Avant qu’on appelle cette discipline, le neuromarketing on appelait cela des études avec des vitres sans teint, des questionnaires sur le packaging, des interactions… Ce n’est pas nouveau. Maintenant on appelle ca neuromarketing car on utilise des outils d’une catégorie nouvelle et pointue, mais le consommateur devant un produit cela existe depuis que l’on fait des packaging, toujours dans l’observation du consommateur.
6) D'après vous, les neurosciences sont-elles l'avenir des marques?

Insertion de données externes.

(* ===== verification/AsgiRouter.v ===== *)
(** * ASGI: the router

    [_compile_route], [_CompiledRoute] and [AsgiRouter] of [asgi/routes.py]. A path
    template is parsed into pieces; matching a path against them tries the same
    splits, in the same order, as the regular expression the code builds: each
    group is greedy, so longer values come first. *)

From Stdlib Require Import ZArith Lia.
From stdpp Require Import base tactics list gmap strings.
From S2P Require Import Prelude DiDeclarations DiCompiler HttpResponses HttpPipeline HttpRoutes.
Local Open Scope Z_scope.

(** ** Templates *)

Inductive converter := CStr | CPath | CInt | CFloat | CUuid.
#[export] Instance converter_eq_dec : EqDecision converter.
Proof. solve_decision. Defined.

Inductive piece := PLit (s : pystr) | PParam (name : pystr) (c : converter).

Definition ident_start (c : Z) : bool := (65 <=? c) && (c <=? 90) || (97 <=? c) && (c <=? 122) || (c =? 95).
Definition digit (c : Z) : bool := (48 <=? c) && (c <=? 57).
Definition ident_char (c : Z) : bool := ident_start c || digit c.

Definition ident (s : pystr) : option (pystr * pystr) :=
  match s with
  | c :: _ => if ident_start c then Some (span ident_char s) else None
  | [] => None
  end.

(** [_PARAMETER] after its opening brace: the name, the converter, the rest. *)
Definition match_parameter (s : pystr) : option (pystr * option pystr * pystr) :=
  match ident s with
  | Some (name, 125 :: rest) => Some (name, None, rest)
  | Some (name, 58 :: rest) =>
      match ident rest with Some (conv, 125 :: rest) => Some (name, Some conv, rest) | _ => None end
  | _ => None
  end.

Definition _CONVERTERS : list (pystr * converter) :=
  [(str "str", CStr); (str "path", CPath); (str "int", CInt); (str "float", CFloat); (str "uuid", CUuid)].

Definition braces (s : pystr) : bool := existsb (λ c, (c =? 123) || (c =? 125)) s.

(** The loop of [_compile_route] over the matches of [_PARAMETER]; [lit] is the
    literal text since the last one, reversed, [names] the keys of [converters].
    Every round consumes a character at least. *)
Fixpoint compile_pieces (fuel : nat) (s lit : pystr) (names : list pystr) : result route_error (list piece) :=
  match fuel with
  | O => Err RouteInvalidSignature
  | S fuel =>
      match s with
      | [] => _ ← raise_if (braces lit) RouteInvalidSignature; Ok [PLit (rev lit)]
      | 123 :: s =>
          match match_parameter s with
          | None => compile_pieces fuel s (123 :: lit) names
          | Some (name, conv, rest) =>
              _ ← raise_if (braces lit) RouteInvalidSignature;
              _ ← raise_if (bool_decide (name ∈ names)) RouteInvalidSignature;
              c ← match dict_get _CONVERTERS (default (str "str") conv) with
                  | Some c => Ok c
                  | None => Err RouteInvalidSignature
                  end;
              ps ← compile_pieces fuel rest [] (name :: names);
              Ok (PLit (rev lit) :: PParam name c :: ps)
          end
      | c :: s => compile_pieces fuel s (c :: lit) names
      end
  end.

(** ** Matching *)

Definition hex (c : Z) : bool := digit c || (65 <=? c) && (c <=? 70) || (97 <=? c) && (c <=? 102).

Definition uuid_text (s : pystr) : bool :=
  (length s =? 36)%nat &&
  forallb (λ ic : nat * Z, if existsb (Nat.eqb ic.1) [8; 13; 18; 23]%nat then ic.2 =? 45 else hex ic.2)
    (zip (seq 0 36) s).

Definition float_text (s : pystr) : bool :=
  match span digit s with
  | (_ :: _, []) => true
  | (_ :: _, 46 :: f) => negb (bool_decide (f = [])) && forallb digit f
  | _ => false
  end.

(** Whether the expression of a converter matches all of [s]. *)
Definition accepts (c : converter) (s : pystr) : bool :=
  match c with
  | CStr => negb (bool_decide (s = [])) && forallb (λ c, negb (c =? 47)) s
  | CPath => forallb (λ c, negb (c =? 10)) s
  | CInt => negb (bool_decide (s = [])) && forallb digit s
  | CFloat => float_text s
  | CUuid => uuid_text s
  end.

Fixpoint strip_prefix (p s : pystr) : option pystr :=
  match p, s with
  | [], _ => Some s
  | a :: p, b :: s => if a =? b then strip_prefix p s else None
  | _, [] => None
  end.

(** The first [k] from [n] down for which [f] answers. *)
Fixpoint first_down {A} (f : nat → option A) (n : nat) : option A :=
  match f n, n with
  | Some a, _ => Some a
  | None, O => None
  | None, S n => first_down f n
  end.

(** [pattern.fullmatch(path)] with the text of its groups. *)
Fixpoint match_pieces (ps : list piece) (s : pystr) : option (list (pystr * converter * pystr)) :=
  match ps with
  | [] => if bool_decide (s = []) then Some [] else None
  | PLit l :: ps => s ← strip_prefix l s; match_pieces ps s
  | PParam name c :: ps =>
      first_down (λ k, if accepts c (take k s) then vs ← match_pieces ps (drop k s); Some ((name, c, take k s) :: vs) else None)
        (length s)
  end.

(** The default limit of [int(str)]; more digits are a [ValueError]. *)
Definition max_str_digits : Z := 4300.

Definition int_of_digits (s : pystr) : Z := foldl (λ n c, 10 * n + (c - 48)) 0 s.

Definition convert_value (c : converter) (s : pystr) : option hvalue :=
  match c with
  | CStr | CPath => Some (VStr s)
  | CInt => if max_str_digits <? zlen s then None else Some (VInt (int_of_digits s))
  | CFloat => Some (VFloat s)
  | CUuid => Some (VUuid s)
  end.

Record _CompiledRoute := {
  cr_plan : RoutePlan;
  cr_pattern : list piece;
  cr_allowed_methods : list pystr
}.

Definition match_path (r : _CompiledRoute) (path : pystr) : option (list (pystr * hvalue)) :=
  vs ← match_pieces (cr_pattern r) path;
  mapM (λ v : pystr * converter * pystr, x ← convert_value v.1.2 v.2; Some (v.1.1, x)) vs.

Definition allowed_methods (method : pystr) : list pystr :=
  if bool_decide (method = str "GET") then [str "GET"; str "HEAD"] else [method].

Definition _compile_route (plan : RoutePlan) : result route_error _CompiledRoute :=
  ps ← compile_pieces (S (length (r_path plan))) (r_path plan) [] [];
  Ok {| cr_plan := plan; cr_pattern := ps; cr_allowed_methods := allowed_methods (r_method plan) |}.

Definition AsgiRouter_new (plans : list RoutePlan) : result route_error (list _CompiledRoute) := rmap _compile_route plans.

Record RouteMatch := {
  rm_plan : option RoutePlan;
  rm_path_params : list (pystr * hvalue);
  rm_allowed_methods : list pystr;
  rm_redirect_path : option pystr
}.

Definition no_match : RouteMatch := {| rm_plan := None; rm_path_params := []; rm_allowed_methods := []; rm_redirect_path := None |}.

Definition add_methods (acc ms : list pystr) : list pystr :=
  foldl (λ acc m, if bool_decide (m ∈ acc) then acc else acc ++ [m]) acc ms.

(** The first loop of [match]: a route, or the methods of the routes that match
    the path. *)
Fixpoint match_routes (routes : list _CompiledRoute) (path method : pystr) (allowed : list pystr)
    : (RoutePlan * list (pystr * hvalue)) + list pystr :=
  match routes with
  | [] => inr allowed
  | r :: routes =>
      match match_path r path with
      | None => match_routes routes path method allowed
      | Some params =>
          if bool_decide (method ∈ cr_allowed_methods r) then inl (cr_plan r, params)
          else match_routes routes path method (add_methods allowed (cr_allowed_methods r))
      end
  end.

Definition alternate_path (path : pystr) : pystr := if ends_with_slash path then removelast path else path ++ [47].

Definition matches (method path : pystr) (r : _CompiledRoute) : bool :=
  bool_decide (method ∈ cr_allowed_methods r) && bool_decide (is_Some (match_path r path)).

Definition router_match (routes : list _CompiledRoute) (path method : pystr) : RouteMatch :=
  match match_routes routes path method [] with
  | inl (plan, params) =>
      {| rm_plan := Some plan; rm_path_params := params; rm_allowed_methods := []; rm_redirect_path := None |}
  | inr (m :: ms) => {| rm_plan := None; rm_path_params := []; rm_allowed_methods := m :: ms; rm_redirect_path := None |}
  | inr [] =>
      let alternate := alternate_path path in
      if negb (bool_decide (alternate = [])) && existsb (matches method alternate) routes
      then {| rm_plan := None; rm_path_params := []; rm_allowed_methods := []; rm_redirect_path := Some alternate |}
      else no_match
  end.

Alors, si vous me demandez si les neurosciences influencent et influenceront l’avenir des marques. Je commence à savoir répondre. La finalité du neuromarketing c’est de vendre mieux de faire des produits plus adaptés, de faire des positionnements plus pointu, de faire évoluer le produit par rapport aux gouts des consommateurs. A partir du moment où vous avez un outil pointu, vous créez des produits plus pointus.
Cela va influencer le développement des marques et des produits mais ce qu’il faut savoir c’est que tout cela est relatif car nous sommes dans un monde où le consommateur va être plus mature, qui eux connaîtront mieux comment on les piègent, on les charment, on les séduits et apprendront à mieux se défendre.
La connaissance du cerveau humain va transformer les connaissances des individus. La marque va pouvoir s’améliorer mais le consommateur va aussi pouvoir être exigeants et critiques.